This article was originally published Aug. 6.
Broad Institute researchers have come up with a new method for stitching together Illumina short reads and long reads generated on the Pacific Biosciences platform that appears to be well-suited for de novo assembly and finishing of bacterial genomes.
The method is the latest in a series of approaches that have emerged in recent months to take advantage of the long PacBio reads to improve the quality of assemblies. These methods promise to help researchers produce high-quality, finished genomes in much less time and at much lower cost than is currently possible.
"We wanted to take this problem of finishing from an enormously expensive and time-consuming process to something that is much, much lower cost and essentially automated," senior author David Jaffe, director of computational research and development at the Broad Institute, told In Sequence.
In a paper appearing online last month in Genome Research, Jaffe and his colleagues demonstrated that such automated finishing is feasible with their hybrid assembly approach, which currently relies on long PacBio reads and two types of Illumina short read data.
Jaffe's team developed a new assembly algorithm for its approach that it folded into the ALLPATHS-LG program previously developed at the Broad Institute. Using this method, the Broad researchers put together finished genomes for 16 bacterial samples, including samples from three species with available reference genome sequences.
Comparisons with these reference genomes indicated that the hybrid assemblies were more accurate than existing references for two of the three species, prompting the study authors to assert that "assemblies exceeding finished quality can be obtained from whole-genome shotgun data and automated computation."
Based on their own success with the approach so far, Jaffe noted that the Broad may eventually offer a bacterial genome sequencing, assembly, and finishing service centered on the hybrid assembly method.
Co-author Carsten Russ, assistant director of emerging technologies with the Broad Institute's genome sequencing and analysis program, confirmed plans to establish such a service, though the timeline and anticipated cost per genome have not yet been hammered out.
Crossing the Finish Line
The introduction of low-cost second-generation sequencing systems has spurred a spike in the availability of draft genome sequences. But perfecting and filling gaps in these sequences with PCR and Sanger sequencing has remained an expensive and painstaking endeavor, Jaffe explained, involving incremental tweaks to the original assembly and manual correction of suspicious or incomplete sequences.

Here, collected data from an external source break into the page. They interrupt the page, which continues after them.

(** * ResuMate: the two API route handlers

    A shallow embedding of [src/app/api/extract/route.ts] (document text
    extraction) and of the analysis route handler (prompt, call of the
    completion endpoint, validation of the reply), with the properties of
    the request/response contract.

    JavaScript strings are sequences of UTF-16 code units; they are
    modelled as lists of code units, so that the regular expression class
    [\s] and [String.prototype.trim] see every white space code unit of
    ECMAScript and not only the ASCII ones. *)

From Equations Require Import Equations.
From Stdlib Require Import Ascii String.
From Stdlib Require Import List NArith ZArith Arith Bool Lia SpecFloat.
Import ListNotations.

(** ** JavaScript strings *)

Definition code_unit := N.
Definition js_string := list code_unit.

(** A literal of the source, all of whose characters are ASCII. *)
Definition str (s : string) : js_string :=
  map N_of_ascii (list_ascii_of_string s).

Definition LF : code_unit := 10%N.
Definition SP : code_unit := 32%N.
Definition DQUOTE : code_unit := 34%N.

(** [s] between double quotes, for the literals that contain some. *)
Definition quoted (s : string) : js_string := DQUOTE :: str s ++ [DQUOTE].

Definition js_string_eqb (s t : js_string) : bool :=
  if list_eq_dec N.eq_dec s t then true else false.

(** White space of ECMAScript: the code units matched by [\s] in a regular
    expression, which are also the ones removed by [trim] (WhiteSpace and
    LineTerminator): TAB, LF, VT, FF, CR, SP, NBSP, U+1680, U+2000..U+200A,
    U+2028, U+2029, U+202F, U+205F, U+3000 and U+FEFF. *)
Definition is_ws (c : code_unit) : bool :=
  ((9 <=? c) && (c <=? 13) || (c =? 32) || (c =? 160) || (c =? 5760)
   || (8192 <=? c) && (c <=? 8202) || (c =? 8232) || (c =? 8233)
   || (c =? 8239) || (c =? 8287) || (c =? 12288) || (c =? 65279))%N.

Fixpoint takeWhile (p : code_unit -> bool) (s : js_string) : js_string :=
  match s with
  | [] => []
  | c :: r => if p c then c :: takeWhile p r else []
  end.

Fixpoint dropWhile (p : code_unit -> bool) (s : js_string) : js_string :=
  match s with
  | [] => []
  | c :: r => if p c then dropWhile p r else s
  end.

(** ** [String.prototype.replace] with a global regular expression

    A [matcher] is a regular expression as seen from one position of the
    subject: given the text from that position on, the length of the match
    that starts there, or [None].  Both patterns of the source are of this
    kind (no anchor, no look-behind).  [replace_global] is the scan of
    [replace] for a [/g] pattern and a replacement without [$]: try every
    position from the left, put the replacement for a match and go on after
    it; an empty match moves on by one code unit. *)
Definition matcher := js_string -> option nat.

Equations? replace_global (m : matcher) (rep : js_string) (s : js_string)
  : js_string by wf (length s) lt :=
  replace_global m rep [] with m [] := {
    | Some _ := rep;
    | None := [] };
  replace_global m rep (c :: r) with m (c :: r) := {
    | Some 0 := rep ++ c :: replace_global m rep r;
    | Some (S k) := rep ++ replace_global m rep (skipn k r);
    | None := c :: replace_global m rep r }.
Proof.
  all: try (simpl; lia).
  simpl. rewrite length_skipn. lia.
Qed.

(** [/\s+/]: greedy, so a match is a whole maximal run of white space. *)
Definition match_ws_plus : matcher := fun s =>
  match length (takeWhile is_ws s) with
  | 0 => None
  | n => Some n
  end.

(** The position of the last line feed of [w], if any. *)
Fixpoint last_LF (w : js_string) : option nat :=
  match w with
  | [] => None
  | c :: r =>
      match last_LF r with
      | Some j => Some (S j)
      | None => if (c =? LF)%N then Some 0 else None
      end
  end.

(** [/\n\s*\n/]: a line feed, then [\s*] takes the whole run of white
    space that follows and gives back code units until the one it stops
    before is a line feed, that is, the last line feed of the run. *)
Definition match_nl_ws_nl : matcher := fun s =>
  match s with
  | c :: r =>
      if (c =? LF)%N then
        match last_LF (takeWhile is_ws r) with
        | Some j => Some (S (j + 1))
        | None => None
        end
      else None
  | [] => None
  end.

(** ** [String.prototype.trim] *)

Definition trimStart (s : js_string) : js_string := dropWhile is_ws s.

Fixpoint trimEnd (s : js_string) : js_string :=
  match s with
  | [] => []
  | c :: r =>
      match trimEnd r with
      | [] => if is_ws c then [] else [c]
      | r' => c :: r'
      end
  end.

Definition trim (s : js_string) : js_string := trimEnd (trimStart s).

(** ** The clean-up of the extracted text (extract route, lines 41-44)

    [extractedText.replace(/\s+/g, " ").replace(/\n\s*\n/g, "\n\n").trim()] *)
Definition cleanup (extractedText : js_string) : js_string :=
  trim
    (replace_global match_nl_ws_nl [LF; LF]
       (replace_global match_ws_plus [SP] extractedText)).

(** The first of the two replacements, on its own. *)
Definition collapse (s : js_string) : js_string :=
  replace_global match_ws_plus [SP] s.

Definition head_ws (s : js_string) : bool :=
  match s with
  | c :: _ => is_ws c
  | [] => false
  end.

(** Every white space code unit of [s] is a space that no white space
    follows: the shape of a text after the first replacement. *)
Fixpoint single_spaced (s : js_string) : bool :=
  match s with
  | [] => true
  | c :: r =>
      (if is_ws c then (c =? SP)%N && negb (head_ws r) else true)
      && single_spaced r
  end.

(** What is left of a text when its white space is taken out. *)
Definition visible (s : js_string) : js_string :=
  filter (fun c => negb (is_ws c)) s.

(** The words of a text: its maximal runs of code units that are not
    white space, in order. *)
Fixpoint words (s : js_string) : list js_string :=
  match s with
  | [] => []
  | c :: r =>
      if is_ws c then words r
      else if head_ws r then [c] :: words r
      else match words r with
           | w :: ws => (c :: w) :: ws
           | [] => [[c]]
           end
  end.

(** ** Other string operations of the two routes *)

(** [String.prototype.endsWith]: the last [length search] code units of
    [s] are [search]; [false] when [s] is the shorter one. *)
Definition endsWith (s search : js_string) : bool :=
  let len := length s in
  let searchLength := length search in
  if searchLength <=? len
  then js_string_eqb (skipn (len - searchLength) s) search
  else false.

(** [Array.prototype.join] on an array of strings. *)
Fixpoint join (sep : js_string) (parts : list js_string) : js_string :=
  match parts with
  | [] => []
  | [p] => p
  | p :: rest => p ++ sep ++ join sep rest
  end.

Definition is_ascii (c : code_unit) : bool := (c <? 128)%N.

(** Lower case of an ASCII code unit: [A-Z] go to [a-z], the rest stays. *)
Definition ascii_toLower (c : code_unit) : code_unit :=
  if ((65 <=? c) && (c <=? 90))%N then (c + 32)%N else c.

(** [fileName] ends in [ext] written in any letter case: its last code
    units are ASCII letters or signs whose lower case spells [ext]. *)
Definition ends_in_any_case (fileName ext : js_string) : Prop :=
  exists pre suf, fileName = pre ++ suf /\ map ascii_toLower suf = ext.

(** ** Values produced by [JSON.parse]

    A number is an IEEE 754 double; the members of an object are its own
    properties in order, each key once. *)
Definition number := spec_float.

#[local] Set Warnings "-register-all".
Inductive json : Type :=
| JNull
| JBool (b : bool)
| JNumber (n : number)
| JString (s : js_string)
| JArray (items : list json)
| JObject (members : list (js_string * json)).

Fixpoint assoc (key : js_string) (members : list (js_string * json))
  : option json :=
  match members with
  | [] => None
  | (k, v) :: rest => if js_string_eqb k key then Some v else assoc key rest
  end.

(** The own property [name] of a parsed value; [None] is [undefined]. *)
Definition member (v : json) (name : string) : option json :=
  match v with
  | JObject members => assoc (str name) members
  | _ => None
  end.

(** ToBoolean, on the result of a property read ([None] is [undefined]). *)
Definition truthy (v : option json) : bool :=
  match v with
  | None | Some JNull => false
  | Some (JBool b) => b
  | Some (JNumber (S754_zero _)) | Some (JNumber S754_nan) => false
  | Some (JNumber _) => true
  | Some (JString s) => negb (js_string_eqb s [])
  | Some (JArray _) | Some (JObject _) => true
  end.

Definition typeof_number (v : option json) : bool :=
  match v with Some (JNumber _) => true | _ => false end.

Definition Array_isArray (v : option json) : bool :=
  match v with Some (JArray _) => true | _ => false end.

(** ** Exceptions, effects and the world outside the handlers *)

(** What a [catch] clause receives: an [Error] with its message, or a
    value that is not an instance of [Error]. *)
Inductive thrown : Type :=
| ErrorObject (message : js_string)
| NotAnError.

Inductive result (A : Type) : Type :=
| Ok (a : A)
| Throw (e : thrown).
Arguments Ok {A} a.
Arguments Throw {A} e.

"This became an iterative process, which was why it was so time consuming," he said. "It could just go on and on and on, because some parts of the genome are extremely difficult to get right."
Consequently, he noted, only a few vertebrate-sized genomes have been finished so far, each over many years and at exorbitant cost.
The tally of finished bacterial genomes is a bit higher, owing to their much smaller size. But these genomes contain complex regions, too, and only a fraction of the bacterial genomes that have been sequenced have reached a finished form.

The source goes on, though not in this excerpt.